Doch auch das Gegenteil kann Grund genug sein, die Zahlen nicht zu veröffentlichen: wenn nicht bekannt werden soll, wie schlecht es womöglich um ein Unternehmen steht. Nach seiner Insolvenz und der Übernahme durch den US-Investor Nicolas Berggruen im Jahr 2010 versäumte zum Beispiel Karstadt mehrfach die Fristen zur Veröffentlichung. Erst im Februar 2013 veröffentlichte Karstadt die Zahlen für das Geschäftsjahr 2010/11 und musste deshalb ein Ordnungsgeld bezahlen. Seit der Übernahme durch den Investor René Benko im Jahr 2014 erfüllt Karstadt wieder die Veröffentlichungspflichten.

Besonders hartnäckig widersetzt sich die finanziell angeschlagene Leipziger Unister Holding GmbH der Veröffentlichungspflicht. Der Betreiber von Internetportalen wie „Ab-in-den Urlaub.de“, „Fluege.de“ oder „Geld.de“ berichtete letztmalig im September 2013 über das Konzernergebnis – und zwar für das Geschäftsjahr 2011.

Die zwölfmonatige Frist, nach der die Leipziger sowohl Bilanz wie auch Gewinn-und-Verlust-Rechnung zur Veröffentlichung freigeben müssen, ist damit um mehrere Jahre überschritten. Dabei gehört das Unternehmen – gemessen an Bilanzsumme, Mitarbeiterzahl und Umsatz – zur Klasse der „großen Kapitalunternehmen“, was für Unister die volle Publizitätspflicht bedeutet. Auf Anfrage heißt es in der Unister-Zentrale immer wieder, die Geschäftsberichte seien in Vorbereitung, ein Veröffentlichungstermin aber noch nicht absehbar.

Doch es treibt noch eine andere Sorge viele Unternehmen dazu, ihre Daten nicht, verspätet oder verkürzt offenzulegen.

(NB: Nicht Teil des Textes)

(* ===== verification/Demo.v ===== *)
(** * A concrete environment, for examples

    Executable stand-ins for the code outside the repository, a configuration and
    an empty world.  No theorem depends on them; the examples evaluate in them. *)

From S2P Require Import Prelude GoTime Models Api Ext Net Text Hub World.
Local Open Scope Z_scope.

Definition hex_value (c : ascii) : option N :=
  let n := N_of_ascii c in
  if ((48 <=? n) && (n <=? 57))%N then Some (n - 48)%N
  else if ((97 <=? n) && (n <=? 102))%N then Some (n - 87)%N else None.

Fixpoint read_hex (acc : N) (l : list ascii) : option N :=
  match l with
  | [] => Some acc
  | c :: l' => match hex_value c with Some d => read_hex (acc * 16 + d)%N l' | None => None end
  end.

(** The canonical form of a UUID. *)
Definition demo_uuid_Parse (s : string) : option uuid :=
  let l := List.filter (fun c => negb (N_of_ascii c =? 45)%N) (String.list_ascii_of_string s) in
  if bool_decide (length l = 32)%nat then read_hex 0 l else None.

(** Durations of the form 15m. *)
Definition demo_ParseDuration (s : string) : option duration :=
  match read_digits (String.length s - 1) 0 s with
  | Some (n, unit) => if bool_decide (unit = "m"%string) then Some (n * Minute) else None
  | None => None
  end.

(** URLs of the form scheme://host, no path, no blanks. *)
Definition demo_url_Parse (s : string) : option URL :=
  if negb (all_chars graphic s) then None else
  match cut ":" s with
  | Some (scheme, rest) =>
      let host := String.substring 2 (String.length rest) rest in
      Some (if bool_decide (rest = "//" ++ host)%string then mkURL scheme host else mkURL "" "")
  | None => Some (mkURL "" "")
  end.

(** Argon2id's stand-in: the password and the salt, padded or cut to the key's length. *)
#[export] Instance demo_ext : Ext := {|
  uuid_Parse := demo_uuid_Parse;
  mail_ParseAddress s := Some s;
  time_Parse_RFC3339 := parseTime;
  time_ParseDuration := demo_ParseDuration;
  url_Parse := demo_url_Parse;
  url_String u := (url_Scheme u ++ "://" ++ url_Host u)%string;
  json_serviceAccount b := Some (mk_serviceAccount "service_account" (string_of_list_byte b) "c" "k");
  unicode_ToLower s := s;
  unicode_TrimSpace s := s;
  argon2_IDKey pw salt _ _ _ n := firstn (Z.to_nat n) (pw ++ salt ++ repeat Byte.x00 (Z.to_nat n)) |}.

Definition demo_cfg : Config :=
  mkConfig "production" ":8080" (Some (mkURL "https" "aul.example.com")) "sqlite:aul.db" "sqlite"
    (list_byte_of_string "pepper") true false false true true true "" "" 0 30 90 6 "" "" "" "" "" []
    (15 * Minute) (30 * Day) (2 ^ 20) (30 * Second) (20 * Second) 10 20 120.

(** 2024-01-01T00:00:00Z; ids 1, 2, 3, ...; tokens of one repeated byte. *)
Definition demo_now : time := 1704067200 * Second.

Definition demo_byte (n : nat) : byte := default Byte.x00 (Byte.of_N (N.of_nat n)).

Definition demo_world : World :=
  mkWorld empty_db NewHub demo_now (fun n => N.of_nat (S n)) (fun n => Some (repeat (demo_byte n) 32)) 0 [] [].

(** The text of the id [n], for small [n]. *)
Definition demo_id (n : nat) : string :=
  ("00000000-0000-0000-0000-0000000000" ++ (if (n <? 10)%nat then "0" ++ itoa (Z.of_nat n) else itoa (Z.of_nat n)))%string.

Steuerberaterin Dost erklärt, dass diese Unternehmer nicht wollen, dass „Mitarbeiter, die etwas von der Materie verstehen, das erwirtschaftete Jahresergebnis einsehen“.

Im Bundesanzeiger finden sich auch Umsatzzahlen, die nicht recht zur Unternehmensgröße passen wollen. Die Begründung eines Unternehmers: Man wolle sich bescheiden geben in der Region. Dazu passe es nicht, wenn man mit hohen Umsätzen oder gar Gewinnen protzt.

Dabei war der elektronische Bundesanzeiger einmal dafür gedacht, dass Geschäftspartner oder Kunden wissen, dass sie es mit einem seriösen Unternehmen zu tun haben. Und nach wie vor, erklärt Thomas Ottersbach vom Bundesamt für Justiz, sei das Ziel, dass alle Unternehmen ihre Jahresabschlüsse veröffentlichen, und nicht, Einnahmen zu erzielen.

Dennoch sind seit 2008 insgesamt knapp 550 Millionen Euro an Ordnungsgeldern wegen fehlender Veröffentlichungen von Jahresabschlüssen dem Bundeshaushalt zugeflossen. Ein netter Nebeneffekt für den Bund, aber ein Rückschlag für die Transparenzbemühungen im deutschen Mittelstand.